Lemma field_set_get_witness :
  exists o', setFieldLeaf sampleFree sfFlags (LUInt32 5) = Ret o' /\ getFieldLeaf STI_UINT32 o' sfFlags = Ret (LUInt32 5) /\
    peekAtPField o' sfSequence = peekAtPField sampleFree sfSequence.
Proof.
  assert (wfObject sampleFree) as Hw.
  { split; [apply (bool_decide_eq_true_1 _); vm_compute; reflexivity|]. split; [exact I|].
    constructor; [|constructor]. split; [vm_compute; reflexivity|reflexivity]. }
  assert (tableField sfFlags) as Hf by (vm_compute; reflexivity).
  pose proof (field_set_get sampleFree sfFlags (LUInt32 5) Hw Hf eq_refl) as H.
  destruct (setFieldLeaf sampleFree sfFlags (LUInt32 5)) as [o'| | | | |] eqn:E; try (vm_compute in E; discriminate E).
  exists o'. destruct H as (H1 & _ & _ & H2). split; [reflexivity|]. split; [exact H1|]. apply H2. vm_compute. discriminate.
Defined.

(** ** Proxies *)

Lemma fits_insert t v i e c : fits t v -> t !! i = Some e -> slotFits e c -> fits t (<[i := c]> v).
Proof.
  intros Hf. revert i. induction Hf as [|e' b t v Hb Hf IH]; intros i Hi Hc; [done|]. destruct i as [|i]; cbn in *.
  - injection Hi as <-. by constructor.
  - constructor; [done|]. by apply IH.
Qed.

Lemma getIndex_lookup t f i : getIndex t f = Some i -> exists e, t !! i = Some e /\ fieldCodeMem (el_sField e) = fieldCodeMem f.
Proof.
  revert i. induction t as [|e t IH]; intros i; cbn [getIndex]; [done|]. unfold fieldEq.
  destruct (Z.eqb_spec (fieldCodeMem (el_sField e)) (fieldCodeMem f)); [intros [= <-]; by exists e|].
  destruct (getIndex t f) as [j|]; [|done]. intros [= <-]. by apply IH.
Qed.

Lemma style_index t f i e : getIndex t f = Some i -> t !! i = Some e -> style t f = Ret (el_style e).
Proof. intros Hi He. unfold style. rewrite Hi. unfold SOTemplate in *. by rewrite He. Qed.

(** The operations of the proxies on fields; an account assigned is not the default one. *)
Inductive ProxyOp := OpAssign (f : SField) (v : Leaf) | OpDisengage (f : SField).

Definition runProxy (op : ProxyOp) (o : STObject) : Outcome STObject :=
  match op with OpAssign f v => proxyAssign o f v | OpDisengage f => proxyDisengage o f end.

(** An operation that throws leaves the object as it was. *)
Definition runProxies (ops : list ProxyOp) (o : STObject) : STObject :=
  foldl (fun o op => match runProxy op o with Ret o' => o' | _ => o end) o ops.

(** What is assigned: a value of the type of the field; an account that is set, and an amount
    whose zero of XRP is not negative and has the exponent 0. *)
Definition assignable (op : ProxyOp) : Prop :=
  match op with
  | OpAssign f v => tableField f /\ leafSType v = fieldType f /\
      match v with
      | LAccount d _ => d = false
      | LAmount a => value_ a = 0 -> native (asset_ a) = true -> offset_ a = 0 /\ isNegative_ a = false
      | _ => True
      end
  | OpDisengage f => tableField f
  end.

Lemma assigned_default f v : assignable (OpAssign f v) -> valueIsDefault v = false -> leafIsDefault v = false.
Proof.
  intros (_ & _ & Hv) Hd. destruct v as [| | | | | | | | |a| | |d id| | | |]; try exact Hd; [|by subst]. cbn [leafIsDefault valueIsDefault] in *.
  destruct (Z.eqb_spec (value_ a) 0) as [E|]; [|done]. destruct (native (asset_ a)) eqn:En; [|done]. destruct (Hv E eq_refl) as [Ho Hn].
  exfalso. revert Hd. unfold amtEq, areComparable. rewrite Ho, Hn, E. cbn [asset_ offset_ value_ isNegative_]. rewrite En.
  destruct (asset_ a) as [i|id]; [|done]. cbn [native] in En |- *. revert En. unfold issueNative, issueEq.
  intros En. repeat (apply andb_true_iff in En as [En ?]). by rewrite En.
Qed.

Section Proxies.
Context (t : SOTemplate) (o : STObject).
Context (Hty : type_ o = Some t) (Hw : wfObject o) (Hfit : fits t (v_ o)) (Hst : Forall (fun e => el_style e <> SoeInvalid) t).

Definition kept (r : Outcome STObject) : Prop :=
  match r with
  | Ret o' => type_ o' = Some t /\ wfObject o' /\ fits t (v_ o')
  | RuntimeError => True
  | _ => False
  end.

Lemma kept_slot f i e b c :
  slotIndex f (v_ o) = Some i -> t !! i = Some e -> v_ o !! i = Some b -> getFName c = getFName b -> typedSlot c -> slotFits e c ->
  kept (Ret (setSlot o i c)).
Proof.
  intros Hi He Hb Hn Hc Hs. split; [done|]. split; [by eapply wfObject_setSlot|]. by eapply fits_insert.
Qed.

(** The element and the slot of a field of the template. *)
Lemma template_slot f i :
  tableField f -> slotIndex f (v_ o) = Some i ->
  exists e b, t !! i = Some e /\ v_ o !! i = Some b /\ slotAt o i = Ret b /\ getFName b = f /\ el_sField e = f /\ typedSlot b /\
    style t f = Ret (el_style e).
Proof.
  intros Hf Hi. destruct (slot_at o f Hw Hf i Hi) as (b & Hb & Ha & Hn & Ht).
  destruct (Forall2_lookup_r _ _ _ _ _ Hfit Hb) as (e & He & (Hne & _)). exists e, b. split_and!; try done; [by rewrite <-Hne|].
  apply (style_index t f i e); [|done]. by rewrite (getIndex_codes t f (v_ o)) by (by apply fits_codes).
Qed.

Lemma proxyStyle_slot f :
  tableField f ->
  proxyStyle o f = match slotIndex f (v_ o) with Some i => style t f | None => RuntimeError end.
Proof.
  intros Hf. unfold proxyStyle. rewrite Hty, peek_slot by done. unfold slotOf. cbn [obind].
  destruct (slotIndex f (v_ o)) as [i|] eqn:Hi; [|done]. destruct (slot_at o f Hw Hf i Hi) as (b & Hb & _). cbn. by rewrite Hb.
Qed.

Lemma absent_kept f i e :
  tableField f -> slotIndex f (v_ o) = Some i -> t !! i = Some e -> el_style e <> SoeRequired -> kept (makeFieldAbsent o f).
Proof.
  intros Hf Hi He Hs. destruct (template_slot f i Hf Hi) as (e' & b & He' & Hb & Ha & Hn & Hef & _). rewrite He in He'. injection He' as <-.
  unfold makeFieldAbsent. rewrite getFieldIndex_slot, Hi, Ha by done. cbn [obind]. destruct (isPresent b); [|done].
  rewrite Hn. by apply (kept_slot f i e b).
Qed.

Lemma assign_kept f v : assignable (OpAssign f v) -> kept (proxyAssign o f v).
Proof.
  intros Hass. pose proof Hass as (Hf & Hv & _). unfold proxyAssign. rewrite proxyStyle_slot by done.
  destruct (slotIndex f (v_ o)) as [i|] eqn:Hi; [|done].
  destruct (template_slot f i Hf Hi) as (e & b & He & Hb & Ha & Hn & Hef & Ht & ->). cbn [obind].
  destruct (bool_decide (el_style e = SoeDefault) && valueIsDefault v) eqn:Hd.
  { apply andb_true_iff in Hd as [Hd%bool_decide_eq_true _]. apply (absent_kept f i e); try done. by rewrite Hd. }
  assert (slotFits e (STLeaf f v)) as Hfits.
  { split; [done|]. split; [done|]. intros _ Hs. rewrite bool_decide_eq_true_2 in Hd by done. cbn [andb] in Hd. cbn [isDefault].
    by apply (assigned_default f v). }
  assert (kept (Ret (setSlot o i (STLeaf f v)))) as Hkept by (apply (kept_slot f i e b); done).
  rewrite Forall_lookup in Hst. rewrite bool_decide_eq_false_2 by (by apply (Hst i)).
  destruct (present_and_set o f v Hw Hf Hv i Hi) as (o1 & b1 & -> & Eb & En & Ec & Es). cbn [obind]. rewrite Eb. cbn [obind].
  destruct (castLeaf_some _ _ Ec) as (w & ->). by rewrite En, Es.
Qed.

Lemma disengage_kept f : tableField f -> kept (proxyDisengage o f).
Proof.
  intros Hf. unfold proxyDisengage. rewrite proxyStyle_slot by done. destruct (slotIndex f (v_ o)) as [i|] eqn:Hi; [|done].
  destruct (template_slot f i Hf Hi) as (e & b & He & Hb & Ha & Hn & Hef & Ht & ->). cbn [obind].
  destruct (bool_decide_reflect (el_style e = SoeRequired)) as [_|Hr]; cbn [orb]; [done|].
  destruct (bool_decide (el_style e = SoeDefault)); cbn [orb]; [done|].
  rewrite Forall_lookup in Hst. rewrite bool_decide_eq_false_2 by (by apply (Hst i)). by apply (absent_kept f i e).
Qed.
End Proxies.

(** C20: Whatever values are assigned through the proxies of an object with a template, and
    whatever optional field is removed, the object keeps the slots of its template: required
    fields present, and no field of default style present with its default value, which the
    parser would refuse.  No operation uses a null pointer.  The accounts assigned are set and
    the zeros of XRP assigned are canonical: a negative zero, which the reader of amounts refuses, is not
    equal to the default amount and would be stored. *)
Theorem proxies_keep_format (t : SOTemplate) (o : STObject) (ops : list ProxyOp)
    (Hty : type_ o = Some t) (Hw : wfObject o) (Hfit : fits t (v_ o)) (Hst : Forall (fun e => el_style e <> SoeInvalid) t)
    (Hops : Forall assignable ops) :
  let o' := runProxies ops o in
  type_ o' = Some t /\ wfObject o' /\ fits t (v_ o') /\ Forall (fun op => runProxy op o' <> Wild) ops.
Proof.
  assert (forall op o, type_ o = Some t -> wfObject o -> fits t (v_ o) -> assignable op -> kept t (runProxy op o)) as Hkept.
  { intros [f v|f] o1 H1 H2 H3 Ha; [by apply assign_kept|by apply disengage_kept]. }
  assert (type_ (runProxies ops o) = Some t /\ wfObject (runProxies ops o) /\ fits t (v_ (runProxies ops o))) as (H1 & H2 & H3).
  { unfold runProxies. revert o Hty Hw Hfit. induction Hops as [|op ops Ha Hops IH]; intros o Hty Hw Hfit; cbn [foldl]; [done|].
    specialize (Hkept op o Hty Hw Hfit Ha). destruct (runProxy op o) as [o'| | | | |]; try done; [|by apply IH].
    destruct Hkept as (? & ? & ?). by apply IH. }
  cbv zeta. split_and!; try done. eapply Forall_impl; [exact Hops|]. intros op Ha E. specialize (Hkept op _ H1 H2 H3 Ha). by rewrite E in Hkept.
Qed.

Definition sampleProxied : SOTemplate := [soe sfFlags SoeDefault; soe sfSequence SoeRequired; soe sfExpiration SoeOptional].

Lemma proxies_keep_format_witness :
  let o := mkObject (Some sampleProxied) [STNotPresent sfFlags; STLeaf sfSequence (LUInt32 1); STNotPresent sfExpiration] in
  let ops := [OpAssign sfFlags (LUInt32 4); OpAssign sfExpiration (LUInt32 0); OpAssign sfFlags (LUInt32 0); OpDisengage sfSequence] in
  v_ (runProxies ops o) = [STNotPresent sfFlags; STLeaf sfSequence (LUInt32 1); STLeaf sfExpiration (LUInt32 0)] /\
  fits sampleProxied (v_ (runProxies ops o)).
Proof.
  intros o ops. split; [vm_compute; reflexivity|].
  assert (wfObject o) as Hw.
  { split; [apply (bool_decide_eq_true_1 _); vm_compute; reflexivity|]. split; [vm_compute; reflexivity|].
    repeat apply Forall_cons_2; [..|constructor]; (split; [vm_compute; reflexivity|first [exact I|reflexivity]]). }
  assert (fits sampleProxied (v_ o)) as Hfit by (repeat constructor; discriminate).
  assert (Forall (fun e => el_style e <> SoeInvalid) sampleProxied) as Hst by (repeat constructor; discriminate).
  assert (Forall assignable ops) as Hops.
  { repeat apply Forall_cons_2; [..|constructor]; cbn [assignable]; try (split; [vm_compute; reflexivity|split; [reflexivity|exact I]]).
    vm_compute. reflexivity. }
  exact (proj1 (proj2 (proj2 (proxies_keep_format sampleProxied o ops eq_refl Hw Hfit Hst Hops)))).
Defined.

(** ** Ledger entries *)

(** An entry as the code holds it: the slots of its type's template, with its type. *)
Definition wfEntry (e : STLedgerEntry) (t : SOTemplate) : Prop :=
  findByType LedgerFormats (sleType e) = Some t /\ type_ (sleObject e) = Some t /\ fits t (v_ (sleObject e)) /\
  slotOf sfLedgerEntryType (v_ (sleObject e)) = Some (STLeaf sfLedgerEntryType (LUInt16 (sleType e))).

══════════

— How to complete this task —
For the data above, count every line in which the string "setFieldLeaf" appears, and answer with the count only.

— Result of this exercise —
2